Ação pede medidas urgentes, multa diária e cobra realocação ou reforma de escola em até três meses

Ivi Notícias/Redação Ivinoticias


Após constatar graves irregularidades na estrutura da Escola Agrícola vinculada à Escola Estadual Reynaldo Massi, o Ministério Público de Mato Grosso do Sul (MPMS), por meio da 2ª Promotoria de Justiça de Ivinhema, ajuizou Ação Civil Pública, com pedido de tutela de urgência, contra o Estado e o Município.

Segundo a ação, oriunda do Inquérito Civil nº 06.2026.00000332-9 e que tramita na 2ª Vara da Comarca de Ivinhema, os estudantes estariam sendo atendidos em um barracão originalmente destinado a eventos sociais, sem condições mínimas de funcionamento pedagógico.

Precariedade

De acordo com as inspeções realizadas, a climatização do espaço é inadequada, há salas com divisórias sem isolamento acústico e falta infraestrutura básica, como biblioteca, refeitório e ambientes apropriados para a aprendizagem. Professores chegaram a utilizar ventiladores próprios para amenizar o calor, diante da precariedade do local.

Relatórios da Vigilância Sanitária e do Corpo de Bombeiros também apontaram irregularidades, incluindo a ausência de alvará sanitário para uso escolar e inconsistências no certificado de segurança, que estaria vinculado à ocupação como salão de festas, e não como de unidade de ensino.  

Antes da mudança para o barracão, a escola funcionava em prédio municipal com diversas avarias, objeto de Termo de Ajustamento de Conduta anterior.

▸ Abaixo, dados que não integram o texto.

(** One character under [ensure_ascii]: the replacement of
    [ESCAPE_ASCII]. *)
Definition escape_char (c : N) : str :=
  if c =? 34 then [92; 34]
  else if c =? 92 then lit "\\"
  else if c =? 10 then lit "\n"
  else if c =? 13 then lit "\r"
  else if c =? 9 then lit "\t"
  else if c =? 12 then lit "\f"
  else if c =? 8 then lit "\b"
  else if in_range 32 126 c then [c]
  else if c <? 65536 then u_escape c
  else u_escape (55296 + (c - 65536) / 1024)
       ++ u_escape (56320 + (c - 65536) mod 1024).

(** [encode_basestring_ascii] *)
Definition dumps_str (s : str) : str :=
  [34] ++ flat_map escape_char s ++ [34].

(** [", ".join(items)] *)
Fixpoint join_comma (items : list str) : str :=
  match items with
  | [] => []
  | [x] => x
  | x :: rest => x ++ lit ", " ++ join_comma rest
  end.

(** [json.dumps(v)] with the default separators and [ensure_ascii]. *)
Fixpoint dumps (v : value) : str :=
  match v with
  | JNull => lit "null"
  | JBool true => lit "true"
  | JBool false => lit "false"
  | JInt z => repr_int z
  | JFloat f => repr_float f
  | JStr s => dumps_str s
  | JList l => lit "[" ++ join_comma (map dumps l) ++ lit "]"
  | JDict d =>
      lit "{"
      ++ join_comma (map (fun kv => dumps_str (fst kv) ++ lit ": " ++ dumps (snd kv)) d)
      ++ lit "}"
  end.

(** *** Parsing *)

(** [WHITESPACE]: the four characters the decoder skips. *)
Definition is_ws (c : N) : bool :=
  (c =? 32) || (c =? 9) || (c =? 10) || (c =? 13).

Fixpoint skip_ws (s : str) : str :=
  match s with
  | c :: r => if is_ws c then skip_ws r else s
  | [] => []
  end.

(** The rest of [s] behind the prefix [p]. *)
Fixpoint strip_prefix (p s : str) : option str :=
  match p, s with
  | [], _ => Some s
  | x :: p', y :: s' => if x =? y then strip_prefix p' s' else None
  | _ :: _, [] => None
  end.

Definition hex_value (c : N) : option N :=
  if in_range 48 57 c then Some (c - 48)
  else if in_range 97 102 c then Some (c - 87)
  else if in_range 65 70 c then Some (c - 55)
  else None.

Definition hex4 (a b c d : N) : option N :=
  match hex_value a, hex_value b, hex_value c, hex_value d with
  | Some x, Some y, Some z, Some w => Some (x * 4096 + y * 256 + z * 16 + w)
  | _, _, _, _ => None
  end.

(** The character a one-letter escape stands for. *)
Definition unescape (e : N) : option N :=
  if (e =? 34) || (e =? 92) || (e =? 47) then Some e
  else if e =? 98 then Some 8
  else if e =? 102 then Some 12
  else if e =? 110 then Some 10
  else if e =? 114 then Some 13
  else if e =? 116 then Some 9
  else None.

Definition cons_result {A : Type} (c : N) (r : option (str * A)) : option (str * A) :=
  match r with
  | Some (s, x) => Some (c :: s, x)
  | None => None
  end.

(** [scanstring], strict, from behind the opening quote: the string and the
    input behind the closing quote.  A high surrogate escape followed by a
    low surrogate escape is joined into one code point. *)
Fixpoint scanstring (s : str) : option (str * str) :=
  match s with
  | [] => None
  | c :: r =>
      if c =? 34 then Some ([], r)
      else if c =? 92 then
        match r with
        | [] => None
        | e :: r1 =>
            if e =? 117 then
              match r1 with
              | h1 :: h2 :: h3 :: h4 :: r2 =>
                  match hex4 h1 h2 h3 h4 with
                  | None => None
                  | Some u =>
                      if in_range 55296 56319 u then
                        match r2 with
                        | b :: u' :: k1 :: k2 :: k3 :: k4 :: r3 =>
                            if (b =? 92) && (u' =? 117) then
                              match hex4 k1 k2 k3 k4 with
                              | None => None
                              | Some u2 =>
                                  if in_range 56320 57343 u2
                                  then cons_result
                                         (65536 + (u - 55296) * 1024 + (u2 - 56320))
                                         (scanstring r3)
                                  else cons_result u (scanstring r2)
                              end
                            else cons_result u (scanstring r2)
                        | _ => cons_result u (scanstring r2)
                        end
                      else cons_result u (scanstring r2)
                  end
              | _ => None
              end
            else
              match unescape e with
              | Some ch => cons_result ch (scanstring r1)
              | None => None
              end
        end
      else if c <? 32 then None
      else cons_result c (scanstring r)
  end.

(** The longest prefix of digits, as digit values. *)
Fixpoint span_digits (s : str) : list N * str :=
  match s with
  | c :: r =>
      if is_digit_char c
      then let '(ds, r') := span_digits r in ((c - 48) :: ds, r')
      else ([], s)
  | [] => ([], [])
  end.

Fixpoint strip_trailing_zeros (ds : list N) : list N :=
  match ds with
  | [] => []
  | d :: ds' =>
      match strip_trailing_zeros ds' with
      | [] => if d =? 0 then [] else [d]
      | t => d :: t
      end
  end.

(** [float(numstr)] for the literal with integer digits [int_ds], fraction
    digits [frac_ds] and exponent [e]: the decimal point is moved by [e]
    places. *)
Definition float_of_literal (neg : bool) (int_ds frac_ds : list N) (e : Z) : pyfloat :=
  let all := int_ds ++ frac_ds in
  let point := (Z.of_nat (List.length int_ds) + e)%Z in
  let int_ds' :=
    if (point <=? 0)%Z then []
    else firstn (Z.to_nat point) all
         ++ repeat 0 (Z.to_nat point - List.length all) in
  let frac_ds' :=
    if (point <=? 0)%Z then repeat 0 (Z.to_nat (- point)) ++ all
    else skipn (Z.to_nat point) all in
  Finite neg (N_of_digits int_ds')
         (match strip_trailing_zeros frac_ds' with
          | [] => [0]
          | t => t
          end).

(** [_match_number]: an optional minus sign, then a single zero or a run of
    digits that does not start with zero, then an optional fraction (a point
    and at least one digit), then an optional exponent (e or E, an optional
    sign, at least one digit). *)
Definition match_number (s : str) : option (value * str) :=
  let '(neg, s1) :=
    match s with
    | c :: r => if c =? 45 then (true, r) else (false, s)
    | [] => (false, s)
    end in
  match s1 with
  | [] => None
  | c :: r =>
      if in_range 48 57 c then
        let '(int_ds, s2) := if c =? 48 then ([0], r) else span_digits s1 in
        let '(frac, s3) :=
          match s2 with
          | dot :: d :: _ =>
              if (dot =? 46) && is_digit_char d
              then let '(ds, r') := span_digits (tl s2) in (Some ds, r')
              else (None, s2)
          | _ => (None, s2)
          end in
        let '(exp, s4) :=
          match s3 with
          | e :: r3 =>
              if (e =? 101) || (e =? 69) then
                let '(eneg, r4) :=
                  match r3 with
                  | sg :: r4 =>
                      if sg =? 45 then (true, r4)
                      else if sg =? 43 then (false, r4) else (false, r3)
                  | [] => (false, r3)
                  end in
                match span_digits r4 with
                | ([], _) => (None, s3)
                | (ds, r5) =>
                    (Some (if eneg then (- Z.of_N (N_of_digits ds))%Z
                           else Z.of_N (N_of_digits ds)), r5)
                end
              else (None, s3)
          | [] => (None, s3)
          end in
        match frac, exp with
        | None, None =>
            Some (JInt (if neg then (- Z.of_N (N_of_digits int_ds))%Z
                        else Z.of_N (N_of_digits int_ds)), s4)
        | _, _ =>
            Some (JFloat (float_of_literal neg int_ds
                            (match frac with Some ds => ds | None => [] end)
                            (match exp with Some e => e | None => 0%Z end)), s4)
        end
      else None
  end.

(** The parts of [match_number], one by one: the optional fraction, the
    optional exponent, and the number behind the optional sign. *)
Definition fraction_part (s2 : str) : option (list N) * str :=
  match s2 with
  | dot :: d :: _ =>
      if (dot =? 46) && is_digit_char d
      then let '(ds, r') := span_digits (tl s2) in (Some ds, r')
      else (None, s2)
  | _ => (None, s2)
  end.

Definition exponent_part (s3 : str) : option Z * str :=
  match s3 with
  | e :: r3 =>
      if (e =? 101) || (e =? 69) then
        let '(eneg, r4) :=
          match r3 with
          | sg :: r4 =>
              if sg =? 45 then (true, r4)
              else if sg =? 43 then (false, r4) else (false, r3)
          | [] => (false, r3)
          end in
        match span_digits r4 with
        | ([], _) => (None, s3)
        | (ds, r5) =>
            (Some (if eneg then (- Z.of_N (N_of_digits ds))%Z
                   else Z.of_N (N_of_digits ds)), r5)
        end
      else (None, s3)
  | [] => (None, s3)
  end.

Definition number_body (neg : bool) (s1 : str) : option (value * str) :=
  match s1 with
  | [] => None
  | c :: r =>
      if in_range 48 57 c then
        let '(int_ds, s2) := if c =? 48 then ([0], r) else span_digits s1 in
        let '(frac, s3) := fraction_part s2 in
        let '(exp, s4) := exponent_part s3 in
        match frac, exp with
        | None, None =>
            Some (JInt (if neg then (- Z.of_N (N_of_digits int_ds))%Z
                        else Z.of_N (N_of_digits int_ds)), s4)
        | _, _ =>
            Some (JFloat (float_of_literal neg int_ds
                            (match frac with Some ds => ds | None => [] end)
                            (match exp with Some e => e | None => 0%Z end)), s4)
        end
      else None
  end.

(** [dict(pairs)]: a repeated key keeps its first position and takes the
    last value. *)
Fixpoint dict_set (k : str) (v : value) (d : list (str * value)) : list (str * value) :=
  match d with
  | [] => [(k, v)]
  | (k', v') :: d' =>
      if str_eqb k' k then (k', v) :: d' else (k', v') :: dict_set k v d'
  end.

Definition dict_of_pairs (pairs : list (str * value)) : list (str * value) :=
  fold_left (fun d kv => dict_set (fst kv) (snd kv) d) pairs [].

Definition with_value {A B : Type} (f : A -> B) (r : option (A * str)) : option (B * str) :=
  match r with
  | Some (a, s) => Some (f a, s)
  | None => None
  end.
(** * confluence-exporter: the acquisition and delivery pipeline

    A shallow embedding of the Go sources

      - [internal/api]  : [sendRequest], [GetSpaces], [GetPages], [GetPage],
                          [GetChildPages]
      - [cmd/exporter]  : [exportSpace], [fetchPageTree],
                          [collectChildPages], [getSafeFilename]
      - [internal/db]   : [InitDB], [InsertPage]

    Go functions that perform I/O become computations in a small monad [M]
    that threads a [World] (the requests sent so far, the lines written
    with [log.Printf], the calls made to the output handler and the state
    of its sink) and returns either a value, an [error], or [Hang] when
    the bound on loop iterations and on recursion depth is exhausted.  An
    outcome other than [Hang] does not depend on the bound (section
    [Bound]); a computation that is [Hang] for every bound is one that
    never returns.

    The server is a function from requests to answers: its content does
    not change while an export runs. *)

From Stdlib Require Import String Ascii List ZArith Lia Bool Arith.
From Stdlib Require Import DecimalString.
Import ListNotations.

Open Scope string_scope.
Open Scope list_scope.

Set Warnings "-register-all".

(** ** Pieces of the Go standard library with a concrete model *)

(** Go's [error], carried as its message. *)
Definition error : Type := string.
(** * Verification of the task routes (src/routes/tareas.js)

    A shallow embedding of the Express router of the repository: the two
    header predicates, the five request handlers and the route table,
    followed by the properties of the natural-language specification that
    were checked against them.

    Modelling choices, all local to this file:
    - JavaScript values are the inductive [JsVal]; an object is a finite map
      from property names to values ([gmap string JsVal]);
    - a handler is a tree of collaborator calls ([Prog]): every
      [await tareasLogic.f(..)] is a node whose continuation receives the
      settled promise, a [throw] that nothing catches ends the tree in
      [Throw];
    - [run] interprets such a tree against any implementation of the
      persistence collaborator, threading its store and recording the calls
      that were made. *)

From Stdlib Require Import String Ascii ZArith List Bool.
From stdpp Require Import gmap strings list fin_maps pretty.

Set Warnings "-register-all".
Local Open Scope string_scope.
Local Open Scope Z_scope.

(** ** JavaScript values *)

(** A number is kept as its canonical rendering (what
    [Number.prototype.toString] prints: "0", "5", "1.5", "NaN", ...), which
    determines the number up to the sign of zero. *)
Inductive JsVal : Type :=
  | JUndefined
  | JNull
  | JBool (b : bool)
  | JNum (repr : string)
  | JStr (s : string)
  | JDate (ms : Z)
  | JArr (items : list JsVal)
  | JObj (fields : gmap string JsVal).

Abbreviation Obj := (gmap string JsVal).

(** ToBoolean: [undefined], [null], [false], [0], [NaN] and the empty string
    are falsy, everything else (objects, arrays and dates included) is
    truthy. *)
Definition truthy (v : JsVal) : bool :=
  match v with
  | JUndefined | JNull => false
  | JBool b => b
  | JNum repr => negb (String.eqb repr "0" || String.eqb repr "NaN")
  | JStr s => negb (String.eqb s "")
  | JDate _ | JArr _ | JObj _ => true
  end.

(** [v instanceof String || typeof v === "string"]. A parsed JSON body and
    an HTTP header never hold a [String] wrapper object, so only the
    primitive string passes. *)
Definition is_string (v : JsVal) : bool :=
  match v with
  | JStr _ => true
  | _ => false
  end.

(** [a === b] on primitives. Objects, arrays and dates are equal only to
    themselves; the handlers only ever compare a value of the request with a
    value of another origin, never an object with itself. *)
Definition strict_equals (a b : JsVal) : bool :=
  match a, b with
  | JUndefined, JUndefined => true
  | JNull, JNull => true
  | JBool x, JBool y => Bool.eqb x y
  | JNum x, JNum y => String.eqb x y && negb (String.eqb x "NaN")
  | JStr x, JStr y => String.eqb x y
  | _, _ => false
  end.

(** SameValueZero, the comparison of [Array.prototype.includes]: as [===]
    but [NaN] equals itself. *)
Definition same_value_zero (a b : JsVal) : bool :=
  match a, b with
  | JNum x, JNum y => String.eqb x y
  | _, _ => strict_equals a b
  end.

(** [l.includes(v)] *)
Definition includes (l : list JsVal) (v : JsVal) : bool :=
  existsb (fun x => same_value_zero x v) l.

(** [o.k]: the value of an own property, [undefined] when there is none. *)
Definition prop (o : Obj) (k : string) : JsVal :=
  default JUndefined (o !! k).

(** ** Strings: [split(";")] and [trim()]

    A header is a sequence of code units below 256 (Node decodes header
    bytes as Latin-1), so one [ascii] per code unit. *)

(** The white space and line terminators of ECMAScript below 256:
    TAB, LF, VT, FF, CR, SP and NBSP. *)
Definition is_ws (c : ascii) : bool :=
  let n := nat_of_ascii c in
  (Nat.eqb n 9 || Nat.eqb n 10 || Nat.eqb n 11 || Nat.eqb n 12
   || Nat.eqb n 13 || Nat.eqb n 32 || Nat.eqb n 160)%bool.

Fixpoint trim_start (s : string) : string :=
  match s with
  | EmptyString => EmptyString
  | String c s' => if is_ws c then trim_start s' else s
  end.

Fixpoint trim_end (s : string) : string :=
  match s with
  | EmptyString => EmptyString
  | String c s' =>
      match trim_end s' with
      | EmptyString => if is_ws c then EmptyString else String c EmptyString
      | t => String c t
      end
  end.

(** [s.trim()] *)
Definition trim (s : string) : string := trim_end (trim_start s).

(** [s.split(sep)] for a one-character separator: the pieces between the
    separators, [[""]] for the empty string. *)
Fixpoint split (sep : ascii) (s : string) : list string :=
  match s with
  | EmptyString => [EmptyString]
  | String c s' =>
      if Ascii.eqb c sep then EmptyString :: split sep s'
      else match split sep s' with
           | seg :: rest => String c seg :: rest
           | [] => [String c EmptyString]
           end
  end.

(** [l.includes(x)] on an array of strings. *)
Definition str_includes (l : list string) (x : string) : bool :=
  existsb (String.eqb x) l.

(** ** The header predicates *)

(** [validAcceptHeader], lines 65-80. *)
Definition validAcceptHeader (acceptHeader : JsVal) : bool :=
  if negb (truthy acceptHeader) && negb (strict_equals acceptHeader (JStr ""))
  then true
  else
    match acceptHeader with
    | JStr s =>
        let acceptedTypes := map trim (split ";" s) in
        if str_includes acceptedTypes "application/json"
           || str_includes acceptedTypes "*/*"
        then true else false
    | _ => false
    end.

(** [validContentTypeHeader], lines 90-110. *)
Definition validContentTypeHeader (contentTypeHeader : JsVal) : bool :=
  if negb (truthy contentTypeHeader) then false
  else
    match contentTypeHeader with
    | JStr s =>
        let contentTypes := map trim (split ";" s) in
        if str_includes contentTypes "application/json" then true else false
    | _ => false
    end.

(** ** Requests and responses *)

(** What a handler reads of the request: [req.header(name)], [req.body] as
    [body-parser] left it and [req.params.idTarea]. The body is an object
    ([{}] when nothing was parsed; an array reads like the empty object,
    since the handlers only read named properties of it). Header names are
    keyed as the handlers spell them. *)
Record Request : Type := mkRequest {
  req_headers : gmap string JsVal;
  req_body : Obj;
  req_idTarea : string
}.

(** [req.header(name)]: Express gives the string of the header or
    [undefined]. *)
Definition header (req : Request) (name : string) : JsVal :=
  default JUndefined (req_headers req !! name).

(** A template literal, its substitutions kept as the values they are;
    JavaScript renders each with ToString when the string is built. *)
Inductive Piece : Type :=
  | Lit (s : string)
  | Interp (v : JsVal).

Abbreviation Template := (list Piece).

Na fundamentação jurídica, o Promotor de Justiça Allan Thiago Barbosa Arakaki sustenta a violação ao direito constitucional à educação de qualidade, previsto na Constituição Federal e reforçado pelo Estatuto da Criança e do Adolescente (ECA) e pela Lei de Diretrizes e Bases da Educação (LDB).  

O Promotor de Justiça afirma que a chamada “reserva do possível” não pode justificar a manutenção de um ambiente escolar considerado inadequado e inseguro para crianças e adolescentes.

Providências

Entre os pedidos, foi requerido liminar para obrigar o poder público, no prazo de até três meses, a realizar o remanejamento dos alunos para local adequado ou a promover reformas completas no espaço atual, incluindo climatização, isolamento acústico e regularização documental.  

Em caso de descumprimento, foi solicitada a aplicação de multa diária de R$ 20 mil.

A ação também pede a reforma estrutural da antiga unidade escolar municipal, caso haja nova utilização do espaço, além da regularização de todas as normas sanitárias e de segurança. O processo agora aguarda análise do Poder Judiciário quanto ao pedido de urgência, que poderá determinar medidas imediatas antes do julgamento final do mérito.